Given records:

Record entropy_failure (buflen : Z) (er : entropy_result) : Prop := mk_entropy_failure {
  ef_err : er_err er = OTTERY_ERR_INIT_STRONG_RNG \/ er_err er = OTTERY_ERR_ACCESS_STRONG_RNG;
  ef_flags : er_flags_out er = 0;
  ef_buflen : er_buflen er = buflen;
}.

Lemma all_flags_strong config used got :
  Z.land (all_flags config used got) OTTERY_ENTROPY_FL_STRONG <> 0 ->
  Z.land got OTTERY_ENTROPY_FL_STRONG <> 0 \/
  Exists (fun src => Z.land (effective_flags config src) OTTERY_ENTROPY_FL_STRONG <> 0) used.
Proof.
  unfold all_flags. revert got. induction used as [|src used IH]; intros got; cbn [fold_left].
  { by left. }
  intros [H|H]%IH; [|right; by constructor].
  rewrite Z.land_lor_distr_l in H.
  destruct (Z.eq_dec (Z.land got OTTERY_ENTROPY_FL_STRONG) 0) as [E|]; [|by left].
  right. constructor. intros E'. apply H. by rewrite E, E'.
Qed.

Lemma get_entropy_ok config st select bytes n buflen s :
  0 <= n -> 0 <= buflen <= zlen bytes ->
  exists er s', ottery_get_entropy_ config st select bytes n buflen s = Ret (er, s') /\
    same_process s s' /\ zlen (er_bytes er) = zlen bytes /\
    (is_Some st -> is_Some (er_state er)) /\
    ((exists used, entropy_success config select n buflen er used /\
        exists chunks, gathers config n st s used chunks (er_state er) s' /\
          slice (er_bytes er) 0 (er_buflen er) = mjoin chunks) \/ entropy_failure buflen er).
Proof.
  intros Hn Hb. unfold ottery_get_entropy_. rewrite mzero_ok, bind_lift_Some by lia.
  pose proof (zlen_zeros buflen ltac:(lia)) as Hz.
  assert (zlen (splice bytes 0 (zeros buflen)) = zlen bytes) as Hl by (apply zlen_splice; lia).
  destruct (entropy_loop_ok config select n buflen RAND_SOURCES
    (mk_vars st (splice bytes 0 (zeros buflen)) 0 0 0) s RAND_SOURCES_ok Hn)
    as (v & used & chunks & s' & E & Hp & Hs & Hg); [cbn; lia|cbn; lia|].
  rewrite (bind_Ret _ _ _ _ _ E). destruct Hp as [P1 P2 P3 P4 P5 P6 P7 P8 P9 P10 _ P12 P13].
  cbn [ev_state ev_bytes ev_next ev_got ev_last_err] in *.
  destruct (Z.eqb_spec (Z.land (ev_got v) OTTERY_ENTROPY_FL_STRONG) 0) as [|Hst].
  - do 2 eexists. split; [reflexivity|]. cbn [er_bytes er_state]. split_and!; [done|congruence|done|].
    right. split; [|done|done]. cbn [er_err].
    destruct (Z.eqb_spec (ev_last_err v) 0); [by left|]. destruct P9 as [|]; [done|tauto].
  - do 2 eexists. split; [reflexivity|]. cbn [er_bytes er_state]. split_and!; [done|congruence|done|].
    left. assert (slice (ev_bytes v) 0 (ev_next v) = mjoin chunks) as Hj by (by rewrite P6).
    exists used. split; [|by exists chunks].
    split; cbn [er_err er_flags_out er_buflen er_bytes]; try done; try lia; [|by exists chunks].
    rewrite P5 in Hst. apply all_flags_strong in Hst as [Hst|]; [|done]. by rewrite Z.land_0_l in Hst.
Qed.
End EntropyLaws.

Exercise directions: Reproduce all the records shown above, unchanged.

Result for this task:
Record entropy_failure (buflen : Z) (er : entropy_result) : Prop := mk_entropy_failure {
  ef_err : er_err er = OTTERY_ERR_INIT_STRONG_RNG \/ er_err er = OTTERY_ERR_ACCESS_STRONG_RNG;
  ef_flags : er_flags_out er = 0;
  ef_buflen : er_buflen er = buflen;
}.

Lemma all_flags_strong config used got :
  Z.land (all_flags config used got) OTTERY_ENTROPY_FL_STRONG <> 0 ->
  Z.land got OTTERY_ENTROPY_FL_STRONG <> 0 \/
  Exists (fun src => Z.land (effective_flags config src) OTTERY_ENTROPY_FL_STRONG <> 0) used.
Proof.
  unfold all_flags. revert got. induction used as [|src used IH]; intros got; cbn [fold_left].
  { by left. }
  intros [H|H]%IH; [|right; by constructor].
  rewrite Z.land_lor_distr_l in H.
  destruct (Z.eq_dec (Z.land got OTTERY_ENTROPY_FL_STRONG) 0) as [E|]; [|by left].
  right. constructor. intros E'. apply H. by rewrite E, E'.
Qed.

Lemma get_entropy_ok config st select bytes n buflen s :
  0 <= n -> 0 <= buflen <= zlen bytes ->
  exists er s', ottery_get_entropy_ config st select bytes n buflen s = Ret (er, s') /\
    same_process s s' /\ zlen (er_bytes er) = zlen bytes /\
    (is_Some st -> is_Some (er_state er)) /\
    ((exists used, entropy_success config select n buflen er used /\
        exists chunks, gathers config n st s used chunks (er_state er) s' /\
          slice (er_bytes er) 0 (er_buflen er) = mjoin chunks) \/ entropy_failure buflen er).
Proof.
  intros Hn Hb. unfold ottery_get_entropy_. rewrite mzero_ok, bind_lift_Some by lia.
  pose proof (zlen_zeros buflen ltac:(lia)) as Hz.
  assert (zlen (splice bytes 0 (zeros buflen)) = zlen bytes) as Hl by (apply zlen_splice; lia).
  destruct (entropy_loop_ok config select n buflen RAND_SOURCES
    (mk_vars st (splice bytes 0 (zeros buflen)) 0 0 0) s RAND_SOURCES_ok Hn)
    as (v & used & chunks & s' & E & Hp & Hs & Hg); [cbn; lia|cbn; lia|].
  rewrite (bind_Ret _ _ _ _ _ E). destruct Hp as [P1 P2 P3 P4 P5 P6 P7 P8 P9 P10 _ P12 P13].
  cbn [ev_state ev_bytes ev_next ev_got ev_last_err] in *.
  destruct (Z.eqb_spec (Z.land (ev_got v) OTTERY_ENTROPY_FL_STRONG) 0) as [|Hst].
  - do 2 eexists. split; [reflexivity|]. cbn [er_bytes er_state]. split_and!; [done|congruence|done|].
    right. split; [|done|done]. cbn [er_err].
    destruct (Z.eqb_spec (ev_last_err v) 0); [by left|]. destruct P9 as [|]; [done|tauto].
  - do 2 eexists. split; [reflexivity|]. cbn [er_bytes er_state]. split_and!; [done|congruence|done|].
    left. assert (slice (ev_bytes v) 0 (ev_next v) = mjoin chunks) as Hj by (by rewrite P6).
    exists used. split; [|by exists chunks].
    split; cbn [er_err er_flags_out er_buflen er_bytes]; try done; try lia; [|by exists chunks].
    rewrite P5 in Hst. apply all_flags_strong in Hst as [Hst|]; [|done]. by rewrite Z.land_0_l in Hst.
Qed.
End EntropyLaws.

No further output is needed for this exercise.